<北朝鮮内部>荒れる若者たち 義兄弟結び組織化 敵対グループ襲撃 職場離脱して金稼ぎ 当局は即決処罰で対応

(参考写真) 英語のTシャツを着てロッカー風のいで立ちの頑丈そうな青年。2013年10月に撮影されたが、現在なら「非社会主義的」と批判の対象になるだろう。両江道の恵山駅にて撮影アジアプレス

新型コロナウイルスパンデミックが発生した2020年1月以降、北朝鮮経済は悪化の一途を辿り、住民の困窮は深刻化している。その影響で若者たちが暴力沙汰を起こしたり、定められた職場を離脱して集団で金稼ぎをしたりするなど逸脱行為が増加している。当局は即決で処罰を科すなど厳格な対処に乗り出している。実態を北部地域の取材協力者が4月後半に伝えてきた。(カン・ジウォン

◆組織抗争で頭割れ腕が折れ…

「生活がどんどん苦しくなるにつれ、いろいろ問題を起こす若者が増えている。グレて徒党を組んで喧嘩をしたり、職場で暴力事件を起こしたり。また、職場を離脱して組織的に勝手に金稼ぎする傾向も増えている。当局は『非社会主義的現象』とみなして厳しい処罰に乗り出している」

北部の両江道(リャンガンド)に住む複数の取材協力者はこのように伝える。

「荒れる若者」について報告のあった具体的な事件をいくつか記してみよう。

3月中旬、恵山(ヘサン)市の製紙工場で除隊軍人の若い労働者が遅刻を上司に咎められて激高して殴り、3カ月の労働鍛錬刑になった。

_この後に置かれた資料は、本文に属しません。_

Lemma other_thread {T} (ts : list T) j t' t2 : t2 ∈ <[j := t']> ts -> t2 = t' \/ exists j2, j2 <> j /\ ts !! j2 = Some t2.
Proof.
  intros (j2 & E)%list_elem_of_lookup. apply list_lookup_insert_Some in E as [(-> & -> & _)|[Hne E]]; [by left|right]. by exists j2.
Qed.

Lemma bag_move {T A} (f g : T -> list A) ts j t t' : ts !! j = Some t ->
  (forall j2 t2, j2 <> j -> ts !! j2 = Some t2 -> g t2 = f t2) ->
  exists r, bag f ts ≡ₚ f t ++ r /\ bag g (<[j := t']> ts) ≡ₚ g t' ++ r /\
    forall j2 t2 x, j2 <> j -> ts !! j2 = Some t2 -> x ∈ f t2 -> x ∈ r.
Proof.
  intros Ej Hg. pose proof (lookup_lt_Some _ _ _ Ej) as Hj.
  assert (forall us, (forall t2, t2 ∈ us -> g t2 = f t2) -> bag g us = bag f us) as Hb.
  { intros us H. unfold bag. f_equal. apply list_fmap_ext. intros k t2 E. apply H. by apply list_elem_of_lookup_2 in E. }
  assert (forall us vs, bag f (us ++ vs) = bag f us ++ bag f vs) as Ha by (intros; unfold bag; by rewrite fmap_app, concat_app).
  assert (forall us vs, bag g (us ++ vs) = bag g us ++ bag g vs) as Ha' by (intros; unfold bag; by rewrite fmap_app, concat_app).
  exists (bag f (take j ts) ++ bag f (drop (S j) ts)). split_and!.
  - rewrite <- (take_drop_middle ts j t Ej) at 1. rewrite Ha. change (bag f (t :: drop (S j) ts)) with (f t ++ bag f (drop (S j) ts)). solve_Permutation.
  - rewrite insert_take_drop by done. rewrite Ha'. change (bag g (t' :: drop (S j) ts)) with (g t' ++ bag g (drop (S j) ts)).
    rewrite (Hb (take j ts)), (Hb (drop (S j) ts)); [solve_Permutation|..].
    + intros t2 (k & E)%list_elem_of_lookup. rewrite lookup_drop in E. apply (Hg (S j + k)%nat); [lia|done].
    + intros t2 (k & E)%list_elem_of_lookup. apply lookup_take_Some in E as [E Hk]. apply (Hg k); [lia|done].
  - intros j2 t2 x Hne E Hx. apply elem_of_app. destruct (decide (j2 < j)%nat).
    + left. unfold bag. apply list_elem_of_In, in_concat. exists (f t2). rewrite <- !list_elem_of_In. split; [|done].
      apply list_elem_of_fmap. exists t2. split; [done|]. apply list_elem_of_lookup. exists j2. by rewrite lookup_take_lt.
    + right. unfold bag. apply list_elem_of_In, in_concat. exists (f t2). rewrite <- !list_elem_of_In. split; [|done].
      apply list_elem_of_fmap. exists t2. split; [done|]. apply list_elem_of_lookup. exists (j2 - S j)%nat. rewrite lookup_drop.
      by replace (S j + (j2 - S j))%nat with j2 by lia.
Qed.

Lemma bag_replicate {T A} (f : T -> list A) t n : f t = [] -> bag f (replicate n t) = [].
Proof. intros E. unfold bag. induction n as [|n IH]; [done|]. simpl. by rewrite E. Qed.

Lemma filter_keeps {A} (P : A -> Prop) `{!forall x, Decision (P x)} l : Forall P l -> filter P l = l.
Proof. induction 1 as [|x l Hx _ IH]; [done|]. by rewrite filter_cons_True, IH. Qed.

(** ** Little-endian words *)
Fixpoint le_split (n : nat) (x : Z) : list Z :=
  match n with
  | O => []
  | S n => x mod 256 :: le_split n (x / 256)
  end.

Fixpoint le_combine (l : list Z) : Z :=
  match l with
  | [] => 0
  | b :: l => b + 256 * le_combine l
  end.

Lemma le_split_length n x : length (le_split n x) = n.
Proof. revert x. induction n; simpl; auto. Qed.

Lemma le_combine_split n x : le_combine (le_split n x) = x mod 256 ^ Z.of_nat n.
Proof.
  revert x. induction n as [|n IH]; intros x.
  - simpl. by rewrite Z.mod_1_r.
  - cbn [le_split le_combine]. rewrite IH, Nat2Z.inj_succ, Z.pow_succ_r by lia.
    rewrite Z.rem_mul_r by lia. lia.
Qed.

Lemma le_split_bytes n x : Forall (fun b => 0 <= b < 256) (le_split n x).
Proof.
  revert x. induction n; intros x; simpl; constructor; auto. apply Z.mod_pos_bound. lia.
Qed.

Lemma le_combine_bound l : Forall (fun b => 0 <= b < 256) l -> 0 <= le_combine l < 256 ^ Z.of_nat (length l).
Proof.
  induction 1 as [|b l Hb _ IH]; simpl length; cbn [le_combine]; [simpl; lia|].
  rewrite Nat2Z.inj_succ, Z.pow_succ_r by lia. lia.
Qed.

Lemma le_split_combine l : Forall (fun b => 0 <= b < 256) l -> le_split (length l) (le_combine l) = l.
Proof.
  induction 1 as [|b l Hb _ IH]; [done|]. simpl length. cbn [le_combine le_split].
  rewrite Z.mul_comm, Z.mod_add, Z.mod_small, Z.div_add, Z.div_small, Z.add_0_l by lia. by rewrite IH.
Qed.

(** Only the low bytes matter. *)
Lemma le_split_mod n x : le_split n (x mod 256 ^ Z.of_nat n) = le_split n x.
Proof.
  rewrite <- le_combine_split. rewrite <- (le_split_length n x) at 1. apply le_split_combine, le_split_bytes.
Qed.

(** ** Strings

    A C string is the list of its bytes before the terminating null byte. *)
Abbreviation cstring := (list Z).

4月初旬、恵山市で若者のグループ同士が抗争になり、相手の家を襲撃して家の中を破壊。頭が割れ、腕が折れる重傷者が出る事件があった。片方のグループの4人が逮捕され、即決で3カ月の「労働鍛錬隊」行きになった。捕まった首謀者は30代の除隊軍人で労働党員だった。

※「労働鍛錬隊」とは、社会秩序を乱した、当局の統制に従わなかったと見なされた者、軽微な罪を犯した者を、司法手続きなしで収容して1年以下の強制労働に就かせる「短期強制労働キャンプ」のことだ。全国の市・郡にあり保安署(警察)が管理する。

「暴れている若者たちの中には、義兄弟の契りを結んで組織的に活動するグループまで登場している。住民たちも若者の組織の狼藉を恐れている。安全局(警察)がリーダーの摘発に乗り出しており、深刻な場合は即決で教化(懲役)に送っている」

協力者の一人はこのように言う。

◆グループで日雇い労働するのも「非社会主義」だと処罰

取締りの対象は喧嘩などの暴力行為だけにとどまらない。現金収入を得るための経済活動についても、当局は取り締まりの度を強めている。協力者は次のように説明する。

「今は誰もがほんとうに暮らしがしんどい。職場に出ても給料はほぼゼロ。わずかな配給だけでは暮らしていけない。現金を稼ぐために、若者たちは荷物運びや建設現場の日雇い仕事を確保して仲間内で融通し合うグループを作っている」

国が主導して進めるアパート建設では、トンチュと呼ばれる新興富裕層が、1棟につき数部屋を受け取る約束で投資するという。それを完成後に売って利益を出すわけだ。建設には労働力が必要だが、やはり専門的な技術を持った人が欠かせない。若者たちの中には、軍隊時代に「特閣」建設に動員された経験があるなど、建設やタイル張り、内装工事の技術のある者が少なくない。

「彼らは勤める国営企業から建設動員された形式を装って日雇いの賃仕事を請け負う。最近の日当は15中国元か内貨1万2000ウォン(いずれも約290円)ほどだそうだ。グループを作って仕事の規模が大きくなっている」

ところが、これも社会主義の秩序からの逸脱行為とみなされ処罰された。北朝鮮では勤めを持つ者は、職場で「組織生活」をするのが鉄則だ。思想教育や、労働党の方針の伝達、「生活総話」と呼ばれる反省会への参加、労働動員など、政権による住民の管理統制は、職場を通じて行われる。

「若者たちがグループまで作っていたことが、『組織生活』から外れた非社会主義行為だと目をつけられたわけだ。若者の間では、暴力沙汰を起こしたわけでもなく、お金を稼ぐために集まっただけなのに、なぜ問題になるのかと不満が大きい」という。

※アジアプレスでは中国の携帯電話を北朝鮮に搬入して連絡を取り合っている。